# Work task
Your job is to set down the stretch of entries that opens with the line containing "has its default" and closes with the line containing "- [Int128]: the". Keep both end lines, copy each exactly, and add nothing.

┄┄┄┄┄┄

(* ===== verification/Prelude.v ===== *)
(** * PlatON-CDT contract library, verified

    PlatON-CDT is the toolkit for WebAssembly contracts of the PlatON chain. Its own
    logic is the C++ library linked into every contract,
    [src/libraries/platonlib]: contract input and persistent state are RLP data, the
    library serialises C++ values to RLP and back, dispatches calls to methods, keeps
    typed tables in the chain's key-value state and offers addresses, amounts, events and
    calls between contracts. Most of it is header templates under
    [src/libraries/platonlib/include/platon/]; the files named below are there unless a
    directory is given.

    ** How code is modelled

    A function is a function to [res] (below): a value, [Panic] or [Revert] where the
    code calls [platon_throw] or [platon_assert], [Undef] where C++ leaves the behaviour
    undefined, [Fuel] where a loop of the model used up its bound. Integers are [Z] with
    their wrap-around written out ([wrap], [swrap], [u32], [u64], [u128]; [size_t] has 32
    bits). Memory that views point into is a byte list and pointers are offsets
    ([VectorRef]). Objects are records; a method that changes its object returns the new
    one. A template over a serialisable type takes a [codec], the overloads the compiler
    would select. A variable declared without a value and read from the state ([read_state])
    has its default where its type gives one; where it gives none (a number) the use of the
    variable is undefined when nothing was stored. What the chain does is a parameter: the
    class [HostRLP] (the functions that encode RLP), [HostState] (the state), the sections
    of [CrossCall], [Exchange], [FixedHash], [Event] and [Chain]; [HostRLPLaws] and
    [HostStateLaws] state its documented behaviour and have concrete instances, which the
    witnesses run.

    ** Parts

    Bytes and RLP.
    - [Int128]: the routines of src/libraries/builtins the compiler calls for arithmetic on
      128-bit integers: shifts, product, division, checked arithmetic, comparisons, bit
      positions. They compute what the other files, in [Z], take for granted.
    - [Common]: common.h, hexadecimal text, big-endian integers.
    - [RlpSpec]: the RLP format as a specification; models no code.
    - [VectorRef]: vector_ref.h. [BytesBuffer]: bytes_buffer.hpp.
    - [RlpReader]: class RLP of RLP.h and src/RLP.cpp. [RlpReaderFacts], [RlpConvert]:
      what it returns on an encoding. [RlpSafety]: any bytes are read without leaving
      them and every loop ends; [RlpUntrusted], on top of [RlpValue] below: the same for
      every operation of the class and for [fetch], on every object a program can come by.
    - [HostRlp], [RlpStream]: class RLPStream; it refines a builder of nested lists.
    - [RlpSize]: rlp_size.hpp.
    - [Serialize], [SerializeFacts], [CppTypes]: rlp_extend.hpp, rlp_serialize.hpp; the
      class [CodecLaws] is what one type's serialisation promises to a container or a
      table; [CppTypes] closes it over a language of types. [RlpValue]: the other way to
      read a value, [RLP::convert<T>], for the same types; the comparisons of class RLP.

    State.
    - [HostState], [Storage]: storage.hpp; [Storage.table] is the abstract table a family
      of keys implements.
    - [DbMap]: db/map.hpp. [StorageType]: storagetype.hpp. [DbArray]: db/array.hpp. Each
      has an ideal object and a theorem that a session with the real one, flushed at its
      end, does what the ideal one does ([follows], also where that is undefined).
    - [NormalIndex]: the non-unique indices of db/multi_index.hpp. [IndexRing] is their
      specification (segments, the ring they form, what each change does to it);
      [NormalIndexFacts] proves that the functions keep one ascending list per value.
    - [MultiIndex]: the rest of db/multi_index.hpp, the table: its rows, the unique
      indices, the object with its cache of items (a store of cells, since iterators share
      them) and every operation on it. [MultiIndexFacts] proves that a table is a list of
      rows, for any row type, any list of indices and any sequence of operations, through
      iterators kept for as long as their rows exist;
      [lawful] is what an index's key type has to satisfy, [multi_inv] the invariant of an
      object, [table_state] what the state holds between transactions.

    Contracts.
    - [Bech32]: bech32.hpp. [FixedHash]: fixedhash.hpp. [Name]: name.hpp.
    - [CrossCall]: cross_call.hpp, create.hpp, destory.hpp. [Dispatcher]: dispatcher.hpp.
      [Dispatcher.remote_call] composes both sides of a call.
    - [Exchange]: exchange.hpp. [Print]: print.hpp, each argument as text and the line,
      which [Printf] hands to the log. [Chain]: chain_impl.hpp, with the assertions and
      panics of assert.hpp, panic.hpp and src/abort.cpp, which print through [Print].
    - [Event]: event.hpp, topics and data. [EventMacros]: its macros, as functions on
      lists of tokens.
    - [Authority]: authority.hpp, on top of [StorageType] and [FixedHash].
    - [HelloContract]: example/contract.cpp, a contract composed of the dispatcher, a
      persistent value, serialised classes and events; whole transactions, from the input
      a caller makes to the state, the log and the answer.

    Memory.
    - [LinearMemory]: WebAssembly's memory, what the allocators run on; models no file.
    - [SimpleMalloc]: malloc/simple_malloc.cpp, the allocator contracts are linked with;
      a program that keeps to its blocks sees variables with bytes of their own.
    - [HeapMalloc]: malloc/malloc.cpp, the allocator with reuse, which the build leaves out:
      [sbrk], the chunks (class buffer_ptr), a heap (class memory), the manager.
      [HeapMallocFacts] has the invariant ([heap_ok]: a heap is a chain of chunks;
      [manager_inv]: fresh, running or exhausted) and what each operation does to it;
      [HeapClient] the steps of a program as a relation: blocks apart, bytes kept, freed
      memory given out again, and where [realloc] goes wrong.

    The compiler (tools/platon-cpp).
    - [Abi]: MakeAbi, from the debug metadata of a module to the JSON objects of its ABI;
      fuel stands for the depth of the recursion over types. [AbiFacts]: the name of a type
      as a judgement on the metadata, the cache and the list of structs ([abi_inv]), enough
      fuel for every type with a name; [AbiModule]: annotations, parameters, the whole ABI,
      types that contain themselves.
    - [Driver]: parseArgs.cpp, the linker's command line, DisableFloat.cpp, RemoveAttrs.cpp.
      [DriverMain]: platon-cpp.cpp and PCCPass.cpp, the order of the steps; clang, LLVM and
      the file system are the class [Toolchain]. [Backend]: compileModule of Backend.cpp.

    The C and C++ libraries.
    - [Printf]: musl's src/stdio/platon_printf.c, the printf contracts are linked with, the
      output function as a parameter of every step; [%f] in binary64. [PrintfFacts]: a
      format and its arguments stand for one text ([text]), which every buffer receives cut
      to its size; the digits and the layout of numbers. [PrintfText]: formats as lists of
      pieces, the text the C standard gives them, where the code prints it and where not.
    - [StdString]: libc++'s [std::to_string] of integers, over [snprintf].

    ** What the theorems show

    Round trips: every value of every serialisable type is read back from what was
    written, by [fetch] and by [convert]; addresses, names of hashes, numbers as text.
    What each conversion makes of any RLP value, under all flags. Refinement: the stream,
    map, array, value, index, multi-index table, white list and memory blocks against ideal
    objects; a remote call against the method run directly; the transactions of a whole
    contract against a list and a log. Equivalence: the routines for 128-bit integers
    against the arithmetic of [Z]. Safety and termination of the
    reader on arbitrary bytes. Exact acceptance: which texts are addresses, which inputs
    the dispatcher refuses. Error behaviour, including defects of the code, which are
    stated as they are (a key erased and read again, an index searched for a number before
    its first, a row erased through an index that is not the last of its table, a row
    changed twice through one iterator, a signature of 256 bytes too many, a request for
    memory that wraps around or that the host refuses, a sign printed over a digit, a
    fraction rounded up without a carry).

    ** Bounds and fuel

    A loop whose end the source leaves to its data has fuel; each fuel is given where the
    loop is called and a theorem shows it is enough (or, for the search that does not
    end, that none is). Values are limited to encodings below [RLP_LIMIT], just under
    2^32 bytes, the address space; sequence numbers of an index to 2^63.

    ** Not modelled

    Pure declarations (chain.hpp, contract.hpp), the serialisation macros beyond the code
    they expand to, and what has no instance because it does not compile:
    [operator--] of the table's iterator in db/multi_index.hpp, the comparison of an RLP
    value with a hash, [operator++] of a hash. The order in which a [std::unordered_set]
    is iterated over.
    Outside platonlib: what tools/platon-cpp does with clang's, LLVM's and the linker's own
    classes, which are not in the repository, and the text it prints; tools/platon-test is
    Go; boost, the rest of libc++, of libc and of the
    builtins (floating point, atomics, narrower integers, population counts) are
    third-party code. *)

From Stdlib Require Export ZArith Lia.
From coqutil Require Export Z.bitblast.
From stdpp Require Export base numbers list gmap sets strings.

#[global] Set Default Proof Using "Type".

Declare Scope cdt_scope.
Delimit Scope cdt_scope with cdt.
#[global] Open Scope cdt_scope.
#[global] Open Scope Z_scope.

(** ** Results of guest code *)

(** What a piece of contract code does: it returns a value, it ends the
    transaction with [platon_panic] or [platon_revert], it does something C++
    leaves undefined, or (in the model only) a loop used up its fuel. *)
Inductive res (A : Type) : Type :=
| Ok (a : A)
| Panic (msg : string)
| Revert (msg : string)
| Undef (why : string)
| Fuel.

Arguments Ok {A} a.
Arguments Panic {A} msg%_string.
Arguments Revert {A} msg%_string.
Arguments Undef {A} why%_string.
Arguments Fuel {A}.

#[export] Instance res_ret : MRet res := fun A a => Ok a.

#[export] Instance res_bind : MBind res :=
  fun A B f x =>
    match x with
    | Ok a => f a
    | Panic m => Panic m
    | Revert m => Revert m
    | Undef w => Undef w
    | Fuel => Fuel
    end.

(** [internal::platon_throw]: logs (debug builds) and calls [platon_panic],
    which terminates the transaction. *)
Definition platon_throw {A} (msg : string) : res A := Panic msg.

(** [platon_assert(cond, ...)]: [platon_revert] when the condition fails. *)
Definition platon_assert (cond : bool) (msg : string) : res unit :=
  if cond then Ok tt else Revert msg.

(** The result is a value, a panic or a revert: neither undefined behaviour nor
    a loop that the fuel cut short. *)
Definition defined {A} (x : res A) : Prop :=
  match x with Undef _ | Fuel => False | _ => True end.

Lemma bind_ok {A B} (x : res A) (f : A -> res B) b :
  (x ≫= f) = Ok b <-> exists a, x = Ok a /\ f a = Ok b.
Proof. destruct x; simpl; naive_solver. Qed.

Lemma bind_defined {A B} (x : res A) (f : A -> res B) :
  defined x -> (forall a, x = Ok a -> defined (f a)) -> defined (x ≫= f).
Proof. destruct x; simpl; naive_solver. Qed.

(** The computation [y] does what the specification [x] says: a result related to the
    specified one, or the same failure. *)
Definition follows {A B} (R : A -> B -> Prop) (x : res A) (y : res B) : Prop :=
  match x with
  | Ok a => exists b, y = Ok b /\ R a b
  | Panic m => y = Panic m
  | Revert m => y = Revert m
  | Undef m => y = Undef m
  | Fuel => False
  end.

Lemma follows_ok {A B} (R : A -> B -> Prop) a b : R a b -> follows R (Ok a) (Ok b).
Proof. intros HR. by exists b. Qed.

┄┄┄┄┄┄

# Response area
    has its default where its type gives one; where it gives none (a number) the use of the
    variable is undefined when nothing was stored. What the chain does is a parameter: the
    class [HostRLP] (the functions that encode RLP), [HostState] (the state), the sections
    of [CrossCall], [Exchange], [FixedHash], [Event] and [Chain]; [HostRLPLaws] and
    [HostStateLaws] state its documented behaviour and have concrete instances, which the
    witnesses run.

    ** Parts

    Bytes and RLP.
    - [Int128]: the routines of src/libraries/builtins the compiler calls for arithmetic on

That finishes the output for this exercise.